(** [binding.referenced] for the program-scope binding called [name]. *)
Definition referenced (ast : File) (name : string) : bool :=
  existsb (fun ip => refersToProgram ip && String.eqb (ip_name ip) name)
          (identifiers ast).

(** Modelled from the spec: [findReferencedIdentifiers] of the package
    [babel-dead-code-elimination], which is not part of the file under
    study.  Section 3 (Reference Set): the identifiers referenced anywhere
    in the original tree, computed once, before any removal.  Here: the
    names of the declared bindings that are referenced. *)
Definition findReferencedIdentifiers (ast : File) : list string :=
  filter (referenced ast) (map fst (programBindings ast)).

Definition shouldBeRemoved (ast : File) (candidates : list string)
    (name : string) : bool :=
  mem name candidates && negb (referenced ast name).

(** One sweep over the tree [ast]: the references are those of the tree at
    the start of the sweep.  An import declaration that loses its last
    specifier goes as well. *)
Definition sweepStatement (ast : File) (candidates : list string)
    (s : statement) : list statement :=
  match s with
  | ImportDeclaration specs source =>
      let kept :=
        filter (fun sp => negb (shouldBeRemoved ast candidates (specifierLocal sp)))
               specs in
      match kept with
      | [] => match specs with
              | [] => [s]
              | _ :: _ => []
              end
      | _ :: _ => [ImportDeclaration kept source]
      end
  | VariableDeclaration x _ =>
      if shouldBeRemoved ast candidates x then [] else [s]
  | FunctionDeclaration f _ _ =>
      if shouldBeRemoved ast candidates f then [] else [s]
  | _ => [s]
  end.

Definition sweep (ast : File) (candidates : list string) : File :=
  flat_map (sweepStatement ast candidates) ast.

(** The number of bindings the program scope declares. *)
Definition bindingCount (ast : File) : nat := length (programBindings ast).

(** Sweeps are repeated until one removes nothing, for at most [fuel]
    sweeps. *)
Fixpoint eliminate (fuel : nat) (ast : File) (candidates : list string) : File :=
  match fuel with
  | O => ast
  | S fuel' =>
      let ast' := sweep ast candidates in
      if Nat.eqb (bindingCount ast') (bindingCount ast)
      then ast'
      else eliminate fuel' ast' candidates
  end.

(** Modelled from the spec: [deadCodeElimination] of the package
    [babel-dead-code-elimination], which is not part of the file under
    study.  Section 4.6 and the design notes: a declaration (function,
    variable, import specifier) left without a reference is deleted, and
    "delete unreferenced declarations" is repeated until no change; a
    declaration with a surviving reference is kept.  Only the declarations
    of the reference set taken before the removal are candidates.  Every
    sweep but the last removes a binding, so one sweep more than there are
    bindings is enough. *)
Definition deadCodeElimination (ast : File) (candidates : list string) : File :=
  eliminate (S (bindingCount ast)) ast candidates.

End Dce.
Import Dce.

(* ------------------------------------------------------------------------- *)
(** ** [transform] and [parseFields] *)

Module Strip.

Definition step_eqb (a b : step) : bool :=
  match a, b with
  | K_body i, K_body j
  | K_specifiers i, K_specifiers j
  | K_params i, K_params j
  | K_arguments i, K_arguments j
  | K_properties i, K_properties j
  | K_elements i, K_elements j => Nat.eqb i j
  | K_imported, K_imported
  | K_local, K_local
  | K_id, K_id
  | K_init, K_init
  | K_fbody, K_fbody
  | K_declaration, K_declaration
  | K_expression, K_expression
  | K_callee, K_callee
  | K_key, K_key
  | K_value, K_value
  | K_object, K_object
  | K_property, K_property
  | K_argument, K_argument => true
  | _, _ => false
  end.

Fixpoint path_eqb (p q : NodePath) : bool :=
  match p, q with
  | [], [] => true
  | a :: p', b :: q' => step_eqb a b && path_eqb p' q'
  | _, _ => false
  end.

Definition isMarked (marked : list NodePath) (p : NodePath) : bool :=
  existsb (path_eqb p) marked.

Fixpoint removePropertiesFrom (marked : list NodePath) (objectPath : NodePath)
    (i : nat) (props : list (property expr)) : list (property expr) :=
  match props with
  | [] => []
  | prop :: rest =>
      if isMarked marked (objectPath ++ [K_properties i])
      then removePropertiesFrom marked objectPath (S i) rest
      else prop :: removePropertiesFrom marked objectPath (S i) rest
  end.

(** [markedForRemoval.forEach((path) => path.remove())]: the marked paths
    are properties of the exported object literal, each is taken out of the
    list of properties it lies in. *)
Definition removeMarkedIn (marked : list NodePath) (i : nat) (s : statement)
    : statement :=
  let path := [K_body i; K_declaration] in
  match s with
  | ExportDefaultDeclaration (ObjectExpression props) =>
      ExportDefaultDeclaration
        (ObjectExpression (removePropertiesFrom marked path 0 props))
  | ExportDefaultDeclaration (CallExpression f (ObjectExpression props :: rest)) =>
      ExportDefaultDeclaration
        (CallExpression f
           (ObjectExpression
              (removePropertiesFrom marked (path ++ [K_arguments 0]) 0 props)
            :: rest))
  | _ => s
  end.

Fixpoint removeMarkedFrom (marked : list NodePath) (i : nat) (ast : File) : File :=
  match ast with
  | [] => []
  | s :: rest => removeMarkedIn marked i s :: removeMarkedFrom marked (S i) rest
  end.

Definition removeMarked (marked : list NodePath) (ast : File) : File :=
  removeMarkedFrom marked 0 ast.

Definition serverOnly (k : string) : bool :=
  mem k ["headers"; "serverLoader"; "serverAction"].

(** The loop over [Object.entries(analysis)] in [transform]. *)
Definition markedOf (analysis : Analysis) : list NodePath :=
  map snd (filter (fun kv => serverOnly (fst kv)) (entriesOf analysis)).

(** The traversal of [transform] with its [ExportDefaultDeclaration]
    visitor, over the statements from index [i] on. *)
Fixpoint markForRemovalFrom (ast : File) (i : nat) (stmts : list statement)
    (markedForRemoval : list NodePath) : result CodeFrameError (list NodePath) :=
  match stmts with
  | [] => Ok markedForRemoval
  | ExportDefaultDeclaration route :: rest =>
      analysis <- analyzeRouteExport ast [K_body i] route ;;
      markForRemovalFrom ast (S i) rest (markedForRemoval ++ markedOf analysis)
  | _ :: rest => markForRemovalFrom ast (S i) rest markedForRemoval
  end.

Definition markForRemoval (ast : File) : result CodeFrameError (list NodePath) :=
  markForRemovalFrom ast 0 ast [].

(** The traversal of [parseFields]. *)
Fixpoint fieldsFrom (ast : File) (i : nat) (stmts : list statement)
    (fields : list string) : result CodeFrameError (list string) :=
  match stmts with
  | [] => Ok fields
  | ExportDefaultDeclaration route :: rest =>
      analysis <- analyzeRouteExport ast [K_body i] route ;;
      fieldsFrom ast (S i) rest (keysOf analysis)
  | _ :: rest => fieldsFrom ast (S i) rest fields
  end.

YOUR ASSIGNMENT =
All of the entries must be written out exactly as they stand.

RESULT FOR THIS TASK =
(** [binding.referenced] for the program-scope binding called [name]. *)
Definition referenced (ast : File) (name : string) : bool :=
  existsb (fun ip => refersToProgram ip && String.eqb (ip_name ip) name)
          (identifiers ast).

(** Modelled from the spec: [findReferencedIdentifiers] of the package
    [babel-dead-code-elimination], which is not part of the file under
    study.  Section 3 (Reference Set): the identifiers referenced anywhere
    in the original tree, computed once, before any removal.  Here: the
    names of the declared bindings that are referenced. *)
Definition findReferencedIdentifiers (ast : File) : list string :=
  filter (referenced ast) (map fst (programBindings ast)).

Definition shouldBeRemoved (ast : File) (candidates : list string)
    (name : string) : bool :=
  mem name candidates && negb (referenced ast name).

(** One sweep over the tree [ast]: the references are those of the tree at
    the start of the sweep.  An import declaration that loses its last
    specifier goes as well. *)
Definition sweepStatement (ast : File) (candidates : list string)
    (s : statement) : list statement :=
  match s with
  | ImportDeclaration specs source =>
      let kept :=
        filter (fun sp => negb (shouldBeRemoved ast candidates (specifierLocal sp)))
               specs in
      match kept with
      | [] => match specs with
              | [] => [s]
              | _ :: _ => []
              end
      | _ :: _ => [ImportDeclaration kept source]
      end
  | VariableDeclaration x _ =>
      if shouldBeRemoved ast candidates x then [] else [s]
  | FunctionDeclaration f _ _ =>
      if shouldBeRemoved ast candidates f then [] else [s]
  | _ => [s]
  end.

Definition sweep (ast : File) (candidates : list string) : File :=
  flat_map (sweepStatement ast candidates) ast.

(** The number of bindings the program scope declares. *)
Definition bindingCount (ast : File) : nat := length (programBindings ast).

(** Sweeps are repeated until one removes nothing, for at most [fuel]
    sweeps. *)
Fixpoint eliminate (fuel : nat) (ast : File) (candidates : list string) : File :=
  match fuel with
  | O => ast
  | S fuel' =>
      let ast' := sweep ast candidates in
      if Nat.eqb (bindingCount ast') (bindingCount ast)
      then ast'
      else eliminate fuel' ast' candidates
  end.

(** Modelled from the spec: [deadCodeElimination] of the package
    [babel-dead-code-elimination], which is not part of the file under
    study.  Section 4.6 and the design notes: a declaration (function,
    variable, import specifier) left without a reference is deleted, and
    "delete unreferenced declarations" is repeated until no change; a
    declaration with a surviving reference is kept.  Only the declarations
    of the reference set taken before the removal are candidates.  Every
    sweep but the last removes a binding, so one sweep more than there are
    bindings is enough. *)
Definition deadCodeElimination (ast : File) (candidates : list string) : File :=
  eliminate (S (bindingCount ast)) ast candidates.

End Dce.
Import Dce.

(* ------------------------------------------------------------------------- *)
(** ** [transform] and [parseFields] *)

Module Strip.

Definition step_eqb (a b : step) : bool :=
  match a, b with
  | K_body i, K_body j
  | K_specifiers i, K_specifiers j
  | K_params i, K_params j
  | K_arguments i, K_arguments j
  | K_properties i, K_properties j
  | K_elements i, K_elements j => Nat.eqb i j
  | K_imported, K_imported
  | K_local, K_local
  | K_id, K_id
  | K_init, K_init
  | K_fbody, K_fbody
  | K_declaration, K_declaration
  | K_expression, K_expression
  | K_callee, K_callee
  | K_key, K_key
  | K_value, K_value
  | K_object, K_object
  | K_property, K_property
  | K_argument, K_argument => true
  | _, _ => false
  end.

Fixpoint path_eqb (p q : NodePath) : bool :=
  match p, q with
  | [], [] => true
  | a :: p', b :: q' => step_eqb a b && path_eqb p' q'
  | _, _ => false
  end.

Definition isMarked (marked : list NodePath) (p : NodePath) : bool :=
  existsb (path_eqb p) marked.

Fixpoint removePropertiesFrom (marked : list NodePath) (objectPath : NodePath)
    (i : nat) (props : list (property expr)) : list (property expr) :=
  match props with
  | [] => []
  | prop :: rest =>
      if isMarked marked (objectPath ++ [K_properties i])
      then removePropertiesFrom marked objectPath (S i) rest
      else prop :: removePropertiesFrom marked objectPath (S i) rest
  end.

(** [markedForRemoval.forEach((path) => path.remove())]: the marked paths
    are properties of the exported object literal, each is taken out of the
    list of properties it lies in. *)
Definition removeMarkedIn (marked : list NodePath) (i : nat) (s : statement)
    : statement :=
  let path := [K_body i; K_declaration] in
  match s with
  | ExportDefaultDeclaration (ObjectExpression props) =>
      ExportDefaultDeclaration
        (ObjectExpression (removePropertiesFrom marked path 0 props))
  | ExportDefaultDeclaration (CallExpression f (ObjectExpression props :: rest)) =>
      ExportDefaultDeclaration
        (CallExpression f
           (ObjectExpression
              (removePropertiesFrom marked (path ++ [K_arguments 0]) 0 props)
            :: rest))
  | _ => s
  end.

Fixpoint removeMarkedFrom (marked : list NodePath) (i : nat) (ast : File) : File :=
  match ast with
  | [] => []
  | s :: rest => removeMarkedIn marked i s :: removeMarkedFrom marked (S i) rest
  end.

Definition removeMarked (marked : list NodePath) (ast : File) : File :=
  removeMarkedFrom marked 0 ast.

Definition serverOnly (k : string) : bool :=
  mem k ["headers"; "serverLoader"; "serverAction"].

(** The loop over [Object.entries(analysis)] in [transform]. *)
Definition markedOf (analysis : Analysis) : list NodePath :=
  map snd (filter (fun kv => serverOnly (fst kv)) (entriesOf analysis)).

(** The traversal of [transform] with its [ExportDefaultDeclaration]
    visitor, over the statements from index [i] on. *)
Fixpoint markForRemovalFrom (ast : File) (i : nat) (stmts : list statement)
    (markedForRemoval : list NodePath) : result CodeFrameError (list NodePath) :=
  match stmts with
  | [] => Ok markedForRemoval
  | ExportDefaultDeclaration route :: rest =>
      analysis <- analyzeRouteExport ast [K_body i] route ;;
      markForRemovalFrom ast (S i) rest (markedForRemoval ++ markedOf analysis)
  | _ :: rest => markForRemovalFrom ast (S i) rest markedForRemoval
  end.

Definition markForRemoval (ast : File) : result CodeFrameError (list NodePath) :=
  markForRemovalFrom ast 0 ast [].

(** The traversal of [parseFields]. *)
Fixpoint fieldsFrom (ast : File) (i : nat) (stmts : list statement)
    (fields : list string) : result CodeFrameError (list string) :=
  match stmts with
  | [] => Ok fields
  | ExportDefaultDeclaration route :: rest =>
      analysis <- analyzeRouteExport ast [K_body i] route ;;
      fieldsFrom ast (S i) rest (keysOf analysis)
  | _ :: rest => fieldsFrom ast (S i) rest fields
  end.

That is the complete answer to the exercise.